**Task description:** Provide an exact reproduction of every entry.

**Input material:**
+ + + + +
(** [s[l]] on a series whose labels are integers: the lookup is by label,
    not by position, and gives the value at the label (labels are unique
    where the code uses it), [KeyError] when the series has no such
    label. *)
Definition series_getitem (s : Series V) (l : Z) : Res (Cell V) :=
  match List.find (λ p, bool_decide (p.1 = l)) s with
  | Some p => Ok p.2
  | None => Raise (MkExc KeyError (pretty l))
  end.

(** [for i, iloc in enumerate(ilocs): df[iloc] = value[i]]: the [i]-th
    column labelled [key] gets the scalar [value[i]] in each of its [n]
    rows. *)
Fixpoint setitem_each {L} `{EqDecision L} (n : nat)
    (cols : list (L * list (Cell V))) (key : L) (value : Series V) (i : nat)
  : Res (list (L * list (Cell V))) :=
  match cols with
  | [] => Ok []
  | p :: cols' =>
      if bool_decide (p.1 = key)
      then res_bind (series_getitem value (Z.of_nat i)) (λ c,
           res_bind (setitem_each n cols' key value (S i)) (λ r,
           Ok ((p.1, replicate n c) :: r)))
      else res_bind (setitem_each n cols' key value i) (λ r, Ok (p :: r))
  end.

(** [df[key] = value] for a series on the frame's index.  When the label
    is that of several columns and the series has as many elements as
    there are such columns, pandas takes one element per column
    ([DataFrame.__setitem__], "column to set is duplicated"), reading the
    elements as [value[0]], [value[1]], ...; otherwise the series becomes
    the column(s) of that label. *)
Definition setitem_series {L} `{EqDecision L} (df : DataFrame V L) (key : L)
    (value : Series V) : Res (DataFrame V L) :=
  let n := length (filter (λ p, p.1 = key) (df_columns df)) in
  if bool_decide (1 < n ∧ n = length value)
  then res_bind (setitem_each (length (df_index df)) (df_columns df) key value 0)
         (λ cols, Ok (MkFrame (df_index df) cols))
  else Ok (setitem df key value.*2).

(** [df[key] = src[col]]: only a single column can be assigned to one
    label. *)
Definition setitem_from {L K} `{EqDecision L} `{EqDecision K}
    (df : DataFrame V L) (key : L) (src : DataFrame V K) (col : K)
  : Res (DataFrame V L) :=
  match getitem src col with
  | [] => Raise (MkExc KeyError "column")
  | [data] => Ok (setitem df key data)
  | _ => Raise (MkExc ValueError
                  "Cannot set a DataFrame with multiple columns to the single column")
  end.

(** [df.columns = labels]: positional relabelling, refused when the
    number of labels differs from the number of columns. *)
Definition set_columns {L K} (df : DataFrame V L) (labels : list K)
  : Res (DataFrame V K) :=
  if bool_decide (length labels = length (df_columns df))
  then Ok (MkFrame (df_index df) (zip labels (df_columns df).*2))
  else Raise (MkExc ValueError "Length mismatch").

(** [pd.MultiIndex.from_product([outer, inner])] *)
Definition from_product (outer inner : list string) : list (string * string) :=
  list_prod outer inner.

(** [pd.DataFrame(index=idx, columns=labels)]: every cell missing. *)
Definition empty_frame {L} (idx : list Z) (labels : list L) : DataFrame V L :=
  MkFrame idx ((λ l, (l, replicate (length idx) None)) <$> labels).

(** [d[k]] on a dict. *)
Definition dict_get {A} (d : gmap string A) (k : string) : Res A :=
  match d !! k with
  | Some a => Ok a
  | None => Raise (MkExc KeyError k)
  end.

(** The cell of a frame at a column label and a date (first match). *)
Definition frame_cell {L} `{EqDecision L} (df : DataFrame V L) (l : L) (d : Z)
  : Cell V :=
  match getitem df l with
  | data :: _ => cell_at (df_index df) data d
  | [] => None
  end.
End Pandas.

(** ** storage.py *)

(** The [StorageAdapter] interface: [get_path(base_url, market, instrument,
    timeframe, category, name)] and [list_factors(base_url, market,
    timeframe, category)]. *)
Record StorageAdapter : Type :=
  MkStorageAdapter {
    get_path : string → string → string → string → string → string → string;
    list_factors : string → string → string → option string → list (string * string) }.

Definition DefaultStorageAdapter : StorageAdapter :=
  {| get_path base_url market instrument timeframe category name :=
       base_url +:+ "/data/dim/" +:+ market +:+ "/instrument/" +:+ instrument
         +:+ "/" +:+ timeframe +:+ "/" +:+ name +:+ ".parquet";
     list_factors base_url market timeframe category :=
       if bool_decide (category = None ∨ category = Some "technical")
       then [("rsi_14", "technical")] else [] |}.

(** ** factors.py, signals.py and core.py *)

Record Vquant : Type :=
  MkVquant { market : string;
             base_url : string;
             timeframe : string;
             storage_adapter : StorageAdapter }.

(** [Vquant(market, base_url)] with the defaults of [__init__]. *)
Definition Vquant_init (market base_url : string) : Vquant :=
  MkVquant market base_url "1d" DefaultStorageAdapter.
+ + + + +
**Answer:**
(** [s[l]] on a series whose labels are integers: the lookup is by label,
    not by position, and gives the value at the label (labels are unique
    where the code uses it), [KeyError] when the series has no such
    label. *)
Definition series_getitem (s : Series V) (l : Z) : Res (Cell V) :=
  match List.find (λ p, bool_decide (p.1 = l)) s with
  | Some p => Ok p.2
  | None => Raise (MkExc KeyError (pretty l))
  end.

(** [for i, iloc in enumerate(ilocs): df[iloc] = value[i]]: the [i]-th
    column labelled [key] gets the scalar [value[i]] in each of its [n]
    rows. *)
Fixpoint setitem_each {L} `{EqDecision L} (n : nat)
    (cols : list (L * list (Cell V))) (key : L) (value : Series V) (i : nat)
  : Res (list (L * list (Cell V))) :=
  match cols with
  | [] => Ok []
  | p :: cols' =>
      if bool_decide (p.1 = key)
      then res_bind (series_getitem value (Z.of_nat i)) (λ c,
           res_bind (setitem_each n cols' key value (S i)) (λ r,
           Ok ((p.1, replicate n c) :: r)))
      else res_bind (setitem_each n cols' key value i) (λ r, Ok (p :: r))
  end.

(** [df[key] = value] for a series on the frame's index.  When the label
    is that of several columns and the series has as many elements as
    there are such columns, pandas takes one element per column
    ([DataFrame.__setitem__], "column to set is duplicated"), reading the
    elements as [value[0]], [value[1]], ...; otherwise the series becomes
    the column(s) of that label. *)
Definition setitem_series {L} `{EqDecision L} (df : DataFrame V L) (key : L)
    (value : Series V) : Res (DataFrame V L) :=
  let n := length (filter (λ p, p.1 = key) (df_columns df)) in
  if bool_decide (1 < n ∧ n = length value)
  then res_bind (setitem_each (length (df_index df)) (df_columns df) key value 0)
         (λ cols, Ok (MkFrame (df_index df) cols))
  else Ok (setitem df key value.*2).

(** [df[key] = src[col]]: only a single column can be assigned to one
    label. *)
Definition setitem_from {L K} `{EqDecision L} `{EqDecision K}
    (df : DataFrame V L) (key : L) (src : DataFrame V K) (col : K)
  : Res (DataFrame V L) :=
  match getitem src col with
  | [] => Raise (MkExc KeyError "column")
  | [data] => Ok (setitem df key data)
  | _ => Raise (MkExc ValueError
                  "Cannot set a DataFrame with multiple columns to the single column")
  end.

(** [df.columns = labels]: positional relabelling, refused when the
    number of labels differs from the number of columns. *)
Definition set_columns {L K} (df : DataFrame V L) (labels : list K)
  : Res (DataFrame V K) :=
  if bool_decide (length labels = length (df_columns df))
  then Ok (MkFrame (df_index df) (zip labels (df_columns df).*2))
  else Raise (MkExc ValueError "Length mismatch").

(** [pd.MultiIndex.from_product([outer, inner])] *)
Definition from_product (outer inner : list string) : list (string * string) :=
  list_prod outer inner.

(** [pd.DataFrame(index=idx, columns=labels)]: every cell missing. *)
Definition empty_frame {L} (idx : list Z) (labels : list L) : DataFrame V L :=
  MkFrame idx ((λ l, (l, replicate (length idx) None)) <$> labels).

(** [d[k]] on a dict. *)
Definition dict_get {A} (d : gmap string A) (k : string) : Res A :=
  match d !! k with
  | Some a => Ok a
  | None => Raise (MkExc KeyError k)
  end.

(** The cell of a frame at a column label and a date (first match). *)
Definition frame_cell {L} `{EqDecision L} (df : DataFrame V L) (l : L) (d : Z)
  : Cell V :=
  match getitem df l with
  | data :: _ => cell_at (df_index df) data d
  | [] => None
  end.
End Pandas.

(** ** storage.py *)

(** The [StorageAdapter] interface: [get_path(base_url, market, instrument,
    timeframe, category, name)] and [list_factors(base_url, market,
    timeframe, category)]. *)
Record StorageAdapter : Type :=
  MkStorageAdapter {
    get_path : string → string → string → string → string → string → string;
    list_factors : string → string → string → option string → list (string * string) }.

Definition DefaultStorageAdapter : StorageAdapter :=
  {| get_path base_url market instrument timeframe category name :=
       base_url +:+ "/data/dim/" +:+ market +:+ "/instrument/" +:+ instrument
         +:+ "/" +:+ timeframe +:+ "/" +:+ name +:+ ".parquet";
     list_factors base_url market timeframe category :=
       if bool_decide (category = None ∨ category = Some "technical")
       then [("rsi_14", "technical")] else [] |}.

(** ** factors.py, signals.py and core.py *)

Record Vquant : Type :=
  MkVquant { market : string;
             base_url : string;
             timeframe : string;
             storage_adapter : StorageAdapter }.

(** [Vquant(market, base_url)] with the defaults of [__init__]. *)
Definition Vquant_init (market base_url : string) : Vquant :=
  MkVquant market base_url "1d" DefaultStorageAdapter.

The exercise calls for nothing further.